__Task item__.
Among the lines of data below, reproduce only those from the one with "-- right. cbn." through the one with "[xfconf-gsettings-backend.c] (the settings", exactly as they stand, both ends included.

__Given data__.

(** Serving one query keeps the invariant, adding one to the count when
    the query was answered from the store for the pair; and a query whose
    goroutine issues a SET for the key of the pair is such a query, its
    lookup found nothing usable, and it leaves a counter that has reached
    the threshold. *)
Lemma serve_promotion (r : Msg) (pg redis : bool) (w w' : World)
    (log : list Event) (n : Z) :
  result_of minHits w = min ->
  promotion_inv domain qtype min w n ->
  (forall d t, asked r = Some (d, t) ->
               cache.CacheKey d t = cache.CacheKey domain qtype ->
               (d, t) = (domain, qtype)) ->
  serve_changing r pg redis w = (tt, w', log) ->
  promotion_inv domain qtype min w'
    (n + if store_served domain qtype log then 1 else 0)
  /\ (cache_written (cache.CacheKey domain qtype) log = true ->
        asked r = Some (domain, qtype)
        /\ store_served domain qtype log = true
        /\ result_of (cache_lookup domain qtype) w = None
        /\ (exists hits, dns_metrics w' !! (domain, qtype) = Some hits
                         /\ min <= hits)
        /\ min <= n + 1).
Proof.
  intros Hmin Hinv Halias Hstep.
  assert (Hinvb : promotion_inv domain qtype min (set_backends pg redis w) n)
    by exact Hinv.
  destruct (Question r) as [|q rest] eqn:Hq.
  { rewrite (serve_changing_no_question r pg redis w Hq) in Hstep.
    injection Hstep as <- <-.
    cbn. rewrite Z.add_0_r. split; [exact Hinvb|discriminate]. }
  assert (Hasked : asked r = Some (strings.TrimSuffix (QName q) ".",
                                   TypeToString (Qtype q)))
    by (unfold asked; now rewrite Hq).
  set (d := strings.TrimSuffix (QName q) ".") in *.
  set (t := TypeToString (Qtype q)) in *.
  pose proof (serve_changing_effect r q rest pg redis w w' log Hq Hstep) as Heff.
  cbv zeta in Heff. fold d t in Heff.
  set (wb := set_backends pg redis w) in *.
  destruct (IncrementMetric_frame d t wb) as (_ & Hrdb1 & _ & _ & _).
  destruct (IncrementMetric_metrics d t wb) as (Hother1 & Hhits1 & _).
  set (w1 := world_after (db.IncrementMetric d t) wb) in *.
  assert (Hrdbb : rdb wb = rdb w) by reflexivity.
  assert (Hhitsb : forall d' t', hits_of wb d' t' = hits_of w d' t')
    by reflexivity.
  destruct (decide (cache.CacheKey d t = (cache.CacheKey domain qtype))) as [Hkey|Hkey].
  - (* the pair itself *)
    pose proof (Halias d t Hasked Hkey) as Hpair.
    injection Hpair as Hd Ht. clearbody d t. subst d t.
    rewrite Hhitsb in Hhits1.
    destruct Heff as [(Hc & -> & Hs & Hw)|[((recs & Hc) & -> & Hs & Hw)
                     |[(Hc & -> & Hs & Hw)
                     |(Hc & (hits & rows & Hm & Hle & ->) & Hs & Hw)]]].
    + rewrite Hs, Hw, Z.add_0_r. split; [exact Hinvb|discriminate].
    + rewrite Hs, Hw, Z.add_0_r. split; [|discriminate].
      pose proof (hit_key_present w recs Hc) as Hpresent.
      destruct Hinv as [H1 H2]. unfold promotion_inv.
      rewrite Hrdb1, Hrdbb. split; [exact H1|].
      destruct H2 as [H2|[H2 _]]; [now left|contradiction].
    + rewrite Hs, Hw, !String.eqb_refl. cbn [andb]. split; [|discriminate].
      destruct Hinv as [H1 H2]. unfold promotion_inv.
      rewrite Hrdb1, Hrdbb. split; [exact H1|].
      destruct H2 as [H2|[Habsent H2]]; [left; lia|right].
      split; [exact Habsent|lia].
    + rewrite Hs, Hw, !String.eqb_refl. cbn [andb].
      assert (Hhits : hits_of w1 domain qtype = hits)
        by (unfold hits_of; now rewrite Hm).
      assert (Hn : min <= n + 1).
      { destruct Hinv as [_ [H2|[_ H2]]]; lia. }
      split.
      * unfold promotion_inv. split; [|now left].
        destruct redis.
        -- right. cbn. rewrite lookup_insert_eq. eauto.
        -- rewrite Hrdb1, Hrdbb. exact (proj1 Hinv).
      * intros _. split; [exact Hasked|]. split; [reflexivity|].
        split; [exact Hc|]. split; [|exact Hn].
        exists hits. split; [|lia]. now destruct redis.
  - (* another key, hence another pair *)
    assert (Hpair : (domain, qtype) <> (d, t)).
    { intros [= -> ->]. now apply Hkey. }
    assert (Hserved : String.eqb d domain && String.eqb t qtype = false).
    { destruct (String.eqb_spec d domain) as [->|]; [|reflexivity].
      destruct (String.eqb_spec t qtype) as [->|]; [|reflexivity].
      now contradiction Hpair. }
    assert (Hwritten : String.eqb (cache.CacheKey d t) (cache.CacheKey domain qtype) = false)
      by now apply String.eqb_neq.
    assert (Hinv1 : promotion_inv domain qtype min w1 n).
    { destruct Hinv as [H1 H2]. unfold promotion_inv, hits_of.
      rewrite Hrdb1, Hrdbb, (Hother1 _ Hpair). now split. }
    destruct Heff as [(Hc & -> & Hs & Hw)|[((recs & Hc) & -> & Hs & Hw)
                     |[(Hc & -> & Hs & Hw)
                     |(Hc & (hits & rows & Hm & Hle & ->) & Hs & Hw)]]];
      rewrite Hs, Hw, ?Hserved, ?Hwritten, Z.add_0_r;
      (split; [|discriminate]); try assumption.
    destruct redis; [|exact Hinv1].
    destruct Hinv1 as [H1 H2]. unfold promotion_inv, hits_of in *.
    cbn. now rewrite (lookup_insert_ne (rdb w1) _ (cache.CacheKey domain qtype) _ Hkey).
Qed.
(** * blconf channel, value bridge, struct codec and settings bridge

    A shallow embedding of [blconf-channel.c] (the channel object, the
    16-bit wire workaround, the array and struct marshalling, the change
    notification re-scoping and the singleton registry) and of
    [xfconf-gsettings-backend.c] (the settings bridge built on top of a
    channel), followed by the properties proved about them.

    C strings are [string]s, a possibly-NULL [gchar *] is an
    [option string]; integers are [Z] with the C conversions written out;
    hash tables keyed by strings are [gmap string _]; the caller's struct is
    a byte buffer. Code that lives outside these two files (the cache, the
    D-Bus client, GLib's transform table, the build-time alignment macros)
    is taken as a parameter. *)

From Stdlib Require Import ZArith Lia String Ascii Bool List.
From stdpp Require Import base option list gmap strings relations.

Set Warnings "-register-all".
Local Open Scope Z_scope.

(* ===================================================================== *)
(** ** C strings *)
(* ===================================================================== *)

(** A [gchar *] that may be NULL. *)
Definition gchar_p := option string.

(** [g_str_has_prefix (str, prefix)]: [strncmp (str, prefix, strlen (prefix)) == 0]. *)
Fixpoint g_str_has_prefix (str prefix : string) {struct prefix} : bool :=
  match prefix with
  | EmptyString => true
  | String c prefix' =>
      match str with
      | EmptyString => false
      | String d str' => if Ascii.eqb d c then g_str_has_prefix str' prefix' else false
      end
  end.

(** Pointer arithmetic [s += n] on a string of at least [n] characters. *)
Fixpoint str_advance (n : nat) (s : string) : string :=
  match n with
  | O => s
  | S n' => match s with
            | EmptyString => EmptyString
            | String _ s' => str_advance n' s'
            end
  end.

(** [!*s]: the string is empty. *)
Definition str_is_empty (s : string) : bool :=
  match s with EmptyString => true | String _ _ => false end.

(** [g_strconcat (a, b, NULL)] where [b] may be NULL, which ends the
    argument list early. *)
Definition g_strconcat (a : string) (b : gchar_p) : string :=
  match b with
  | Some s => (a ++ s)%string
  | None => a
  end.

(* ===================================================================== *)
(** ** Integer conversions *)
(* ===================================================================== *)

(** Conversion to an unsigned [w]-bit type. *)
Definition cast_u (w : Z) (v : Z) : Z := v mod 2 ^ w.
(** * valhalla skin server: the v1 HTTP API, its configuration and their properties

    A shallow embedding of [src/config.py] and of the token check, the profile
    resource, the texture resource, the texture store and the login response
    of [src/valhalla/api/v1.py].  Request handlers are functions in a small
    state-and-abort monad over a [World] that holds the committed database
    tables, the database session, the texture file system and the
    pending-verification cache.  Libraries the code calls (the image decoder,
    the signed-token serializer, the HTTP client) are section variables; the
    SHA-1 digest is written out. *)

From Stdlib Require Import ZArith QArith Strings.String Strings.Ascii Strings.Byte List.
From stdpp Require Import gmap strings list sorting pretty.

Local Open Scope Z_scope.
Local Open Scope string_scope.

(** ** Python values, truthiness and [os.getenv] *)

Module Py.

Inductive value :=
  | VNone
  | VBool (b : bool)
  | VStr (s : string).

(** [bool(v)]: [None], [False] and the empty string are falsy. *)
Definition bool_ (v : value) : bool :=
  match v with
  | VNone => false
  | VBool b => b
  | VStr s => negb (String.eqb s "")
  end.

(** [os.getenv(key, default)] over the process environment. *)
Definition getenv (environ : gmap string string) (key : string) (default : value) : value :=
  match environ !! key with
  | Some s => VStr s
  | None => default
  end.

(** [os.getenv(key, default)] when [default] is a [str]: the result is one. *)
Definition getenv_str (environ : gmap string string) (key default : string) : string :=
  match environ !! key with
  | Some s => s
  | None => default
  end.

(** [int(s)] for a decimal numeral with an optional sign; [None] stands for
    [ValueError].  Surrounding blanks and digit-group underscores, which
    Python also accepts, are not recognised here. *)
Definition digit (c : ascii) : option Z :=
  let n := nat_of_ascii c in
  if ((48 <=? n) && (n <=? 57))%nat then Some (Z.of_nat (n - 48)) else None.
(** * Meeple simulation (meeples/main3.py): agents, placeables, day/night
      clock, effects, collision resolution and placement.

    The program computes on Python [float]s (IEEE binary64) and [int]s.  The
    embedding is written once over an abstract number type [F] carrying the
    float operations the program uses, and is instantiated twice:
    - at Rocq's primitive binary64 [float]s, which run bit for bit like
      CPython's floats for [+ - * / sqrt] and the comparisons, and
    - at the real numbers, the exact arithmetic the floats approximate.
    Python [int]s are [Z]; object identity is a [nat] identifier. *)

From Stdlib Require Import ZArith List Bool Arith Lia Permutation.
From Stdlib Require Import Floats.
From Stdlib Require Import Reals Lra.
Import ListNotations.

Set Implicit Arguments.

(* ================================================================== *)
(** * Numbers *)

Declare Scope py_scope.
Delimit Scope py_scope with py.

(** The float operations of the program.  [ftrunc] is C's conversion to an
    integer (toward zero), which [int(x)] and [pygame.Rect] apply to float
    arguments; [fmod] is Python's [%] on floats (result has the sign of the
    divisor). *)
Class PyFloat (F : Type) : Type := {
  of_Z : Z -> F;
  fadd : F -> F -> F;
  fsub : F -> F -> F;
  fmul : F -> F -> F;
  fdiv : F -> F -> F;
  fsqrt : F -> F;
  fneg : F -> F;
  fabs : F -> F;
  fltb : F -> F -> bool;
  ftrunc : F -> Z;
  fmod : F -> F -> F;
  math_pi : F
}.

(** [math.cos], [math.sin] and [math.atan2] come from the platform's libm;
    the program's logic never depends on their values, so they stay an
    interface. *)
Class PyTrig (F : Type) : Type := {
  math_cos : F -> F;
  math_sin : F -> F;
  math_atan2 : F -> F -> F
}.

Infix "+" := fadd : py_scope.
Infix "-" := fsub : py_scope.
Infix "*" := fmul : py_scope.
Infix "/" := fdiv : py_scope.
Infix "<?" := fltb : py_scope.
Notation "- x" := (fneg x) : py_scope.
Notation "x >? y" := (fltb y x) (only parsing) : py_scope.

(** A decimal literal [n/d] of the source, e.g. [0.8] is [lit 8 10]: on
    binary64 the correctly rounded quotient of two exactly representable
    integers is the float the literal denotes. *)
Definition lit {F} `{PyFloat F} (n d : Z) : F := fdiv (of_Z n) (of_Z d).

(** [x ** 2] *)
Definition sq {F} `{PyFloat F} (x : F) : F := fmul x x.

(** [math.hypot], modelled as the rounded square root of the sum of squares. *)
Definition math_hypot {F} `{PyFloat F} (a b : F) : F := fsqrt (fadd (sq a) (sq b)).

(** ** Binary64 instance *)

Module B64.

(** An integer as a float: exact below 2^63 in magnitude once rounded by
    [of_uint63]; the program's integers are far smaller. *)
Definition from_Z (z : Z) : float :=
  match z with
  | Z0 => PrimFloat.zero
  | Zpos _ => PrimFloat.of_uint63 (Uint63.of_Z z)
  | Zneg p => PrimFloat.opp (PrimFloat.of_uint63 (Uint63.of_Z (Zpos p)))
  end.

(** Conversion toward zero; not-a-number and infinities (on which Python
    raises) give 0. *)
Definition trunc (f : float) : Z :=
  match Prim2SF f with
  | S754_finite s m e =>
      let mag := match e with
                 | Z0 => Zpos m
                 | Zpos _ => Z.shiftl (Zpos m) e
                 | Zneg p => Z.shiftr (Zpos m) (Zpos p)
                 end in
      if s then Z.opp mag else mag
  | _ => 0%Z
  end.

(** Strip the trailing zero bits of a mantissa, [fuel] bounding the loop. *)
Fixpoint strip (fuel : nat) (m e : Z) : Z * Z :=
  match fuel with
  | O => (m, e)
  | S k => if Z.even m && negb (m =? 0)%Z then strip k (Z.div2 m) (e + 1)%Z else (m, e)
  end.

Definition of_mant (neg : bool) (m e : Z) : float :=
  match m with
  | Zpos _ =>
      let '(m', e') := strip (Z.to_nat (Z.log2 m) + 1) m e in
      match m' with
      | Zpos p => SF2Prim (S754_finite neg p e')
      | _ => PrimFloat.zero
      end
  | _ => if neg then PrimFloat.neg_zero else PrimFloat.zero
  end.

(** C's [fmod]: the exact remainder, with the sign of the dividend. *)
Definition c_fmod (x y : float) : float :=
  match Prim2SF x, Prim2SF y with
  | S754_finite sx mx ex, S754_finite _ my ey =>
      let e := Z.min ex ey in
      let X := Z.shiftl (Zpos mx) (ex - e) in
      let Y := Z.shiftl (Zpos my) (ey - e) in
      of_mant sx (Z.modulo X Y) e
  | S754_zero s, S754_finite _ _ _ => x
  | S754_finite _ _ _, S754_infinity _ => x
  | S754_zero _, S754_infinity _ => x
  | _, _ => PrimFloat.nan
  end.

(** CPython's [float_rem]: [fmod], then moved to the divisor's sign. *)
Definition py_mod (x y : float) : float :=
  let m := c_fmod x y in
  if PrimFloat.eqb m PrimFloat.zero then
    (if PrimFloat.is_nan m then m
     else if PrimFloat.get_sign y then PrimFloat.neg_zero else PrimFloat.zero)
  else if PrimFloat.is_nan m then m
  else if Bool.eqb (PrimFloat.ltb y PrimFloat.zero) (PrimFloat.ltb m PrimFloat.zero)
       then m else PrimFloat.add m y.

#[global] Instance num : PyFloat float := {|
  of_Z := from_Z;
  fadd := PrimFloat.add;
  fsub := PrimFloat.sub;
  fmul := PrimFloat.mul;
  fdiv := PrimFloat.div;
  fsqrt := PrimFloat.sqrt;
  fneg := PrimFloat.opp;
  fabs := PrimFloat.abs;
  fltb := PrimFloat.ltb;
  ftrunc := trunc;
  fmod := py_mod;
  math_pi := 0x1.921fb54442d18p+1%float
|}.

(** Series for [cos], [sin] and [atan2], good to about nine digits: libm's
    own code is not part of the program, and no property proved below
    looks at the values.  They serve to run the model on examples. *)
Fixpoint series (n : nat) (k : float) (term acc x2 : float) : float :=
  match n with
  | O => acc
  | S n' =>
      let d := PrimFloat.mul (PrimFloat.add k 1) (PrimFloat.add k 2) in
      let term' := PrimFloat.opp (PrimFloat.div (PrimFloat.mul term x2) d) in
      series n' (PrimFloat.add k 2) term' (PrimFloat.add acc term') x2
  end.

Definition two_pi : float := PrimFloat.mul 2 0x1.921fb54442d18p+1.

Definition reduce (a : float) : float :=
  let q := PrimFloat.div a two_pi in
  let n := trunc (if PrimFloat.ltb q 0 then PrimFloat.sub q 0.5 else PrimFloat.add q 0.5) in
  PrimFloat.sub a (PrimFloat.mul (from_Z n) two_pi).

Definition cos_series (a : float) : float :=
  let r := reduce a in series 14 0 1 1 (PrimFloat.mul r r).

Definition sin_series (a : float) : float :=
  let r := reduce a in series 14 1 r r (PrimFloat.mul r r).

Fixpoint atan_terms (n : nat) (k : float) (pow acc z2 : float) : float :=
  match n with
  | O => acc
  | S n' =>
      let pow' := PrimFloat.opp (PrimFloat.mul pow z2) in
      let k' := PrimFloat.add k 2 in
      atan_terms n' k' pow' (PrimFloat.add acc (PrimFloat.div pow' k')) z2
  end.

Definition halve (z : float) : float :=
  PrimFloat.div z (PrimFloat.add 1 (PrimFloat.sqrt (PrimFloat.add 1 (PrimFloat.mul z z)))).

Definition atan_small (z : float) : float :=
  let z2 := halve (halve z) in
  PrimFloat.mul 4 (atan_terms 14 1 z2 z2 (PrimFloat.mul z2 z2)).

Definition half_pi : float := PrimFloat.div 0x1.921fb54442d18p+1 2.

Definition atan_series (z : float) : float :=
  if PrimFloat.ltb 1 z then PrimFloat.sub half_pi (atan_small (PrimFloat.div 1 z))
  else if PrimFloat.ltb z (-1) then
    PrimFloat.sub (PrimFloat.opp half_pi) (atan_small (PrimFloat.div 1 z))
  else atan_small z.

Definition atan2_series (b a : float) : float :=
  if PrimFloat.ltb 0 a then atan_series (PrimFloat.div b a)
  else if PrimFloat.ltb a 0 then
    (if PrimFloat.ltb b 0
     then PrimFloat.sub (atan_series (PrimFloat.div b a)) 0x1.921fb54442d18p+1
     else PrimFloat.add (atan_series (PrimFloat.div b a)) 0x1.921fb54442d18p+1)
  else if PrimFloat.ltb 0 b then half_pi
  else if PrimFloat.ltb b 0 then PrimFloat.opp half_pi
  else 0.

#[global] Instance trig : PyTrig float := {|
  math_cos := cos_series;
  math_sin := sin_series;
  math_atan2 := atan2_series
|}.

End B64.

(** ** Real-number instance *)

Module Exact.

Definition ltb (x y : R) : bool := if Rlt_dec x y then true else false.

(** Toward zero. *)
Definition trunc (x : R) : Z :=
  if Rlt_dec x 0 then Z.opp (Int_part (Ropp x)) else Int_part x.

(** [x - y * floor (x / y)]. *)
Definition py_mod (x y : R) : R := (x - y * IZR (Int_part (x / y)))%R.

#[global] Instance num : PyFloat R := {|
  of_Z := IZR;
  fadd := Rplus;
  fsub := Rminus;
  fmul := Rmult;
  fdiv := Rdiv;
  fsqrt := sqrt;
  fneg := Ropp;
  fabs := Rabs;
  fltb := ltb;
  ftrunc := trunc;
  fmod := py_mod;
  math_pi := PI
|}.

End Exact.


(* ================================================================== *)
(** * pygame.Rect

    Integer rectangles with pygame's semantics: [center] divides with C's
    truncating division, a rectangle of zero width or height is falsy and
    collides with nothing, edges that only touch do not collide. *)

Record Rect : Type := mkRect {
  r_left : Z;
  r_top : Z;
  r_width : Z;
  r_height : Z
}.

Definition r_right (r : Rect) : Z := r_left r + r_width r.
Definition r_bottom (r : Rect) : Z := r_top r + r_height r.
Definition r_centerx (r : Rect) : Z := r_left r + Z.quot (r_width r) 2.
Definition r_centery (r : Rect) : Z := r_top r + Z.quot (r_height r) 2.
Definition r_center (r : Rect) : Z * Z := (r_centerx r, r_centery r).

(** Truth value of a [Rect]. *)
Definition rect_bool (r : Rect) : bool :=
  negb (r_width r =? 0)%Z && negb (r_height r =? 0)%Z.

Definition colliderect (a b : Rect) : bool :=
  if (r_width a =? 0)%Z || (r_height a =? 0)%Z || (r_width b =? 0)%Z || (r_height b =? 0)%Z
  then false
  else
    (Z.min (r_left a) (r_right a) <? Z.max (r_left b) (r_right b))%Z &&
    (Z.min (r_top a) (r_bottom a) <? Z.max (r_top b) (r_bottom b))%Z &&
    (Z.min (r_left b) (r_right b) <? Z.max (r_left a) (r_right a))%Z &&
    (Z.min (r_top b) (r_bottom b) <? Z.max (r_top a) (r_bottom a))%Z.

__Exercise response__.
        -- right. cbn. rewrite lookup_insert_eq. eauto.
        -- rewrite Hrdb1, Hrdbb. exact (proj1 Hinv).
      * intros _. split; [exact Hasked|]. split; [reflexivity|].
        split; [exact Hc|]. split; [|exact Hn].
        exists hits. split; [|lia]. now destruct redis.
  - (* another key, hence another pair *)
    assert (Hpair : (domain, qtype) <> (d, t)).
    { intros [= -> ->]. now apply Hkey. }
    assert (Hserved : String.eqb d domain && String.eqb t qtype = false).
    { destruct (String.eqb_spec d domain) as [->|]; [|reflexivity].
      destruct (String.eqb_spec t qtype) as [->|]; [|reflexivity].
      now contradiction Hpair. }
    assert (Hwritten : String.eqb (cache.CacheKey d t) (cache.CacheKey domain qtype) = false)
      by now apply String.eqb_neq.
    assert (Hinv1 : promotion_inv domain qtype min w1 n).
    { destruct Hinv as [H1 H2]. unfold promotion_inv, hits_of.
      rewrite Hrdb1, Hrdbb, (Hother1 _ Hpair). now split. }
    destruct Heff as [(Hc & -> & Hs & Hw)|[((recs & Hc) & -> & Hs & Hw)
                     |[(Hc & -> & Hs & Hw)
                     |(Hc & (hits & rows & Hm & Hle & ->) & Hs & Hw)]]];
      rewrite Hs, Hw, ?Hserved, ?Hwritten, Z.add_0_r;
      (split; [|discriminate]); try assumption.
    destruct redis; [|exact Hinv1].
    destruct Hinv1 as [H1 H2]. unfold promotion_inv, hits_of in *.
    cbn. now rewrite (lookup_insert_ne (rdb w1) _ (cache.CacheKey domain qtype) _ Hkey).
Qed.
(** * blconf channel, value bridge, struct codec and settings bridge

    A shallow embedding of [blconf-channel.c] (the channel object, the
    16-bit wire workaround, the array and struct marshalling, the change
    notification re-scoping and the singleton registry) and of
    [xfconf-gsettings-backend.c] (the settings bridge built on top of a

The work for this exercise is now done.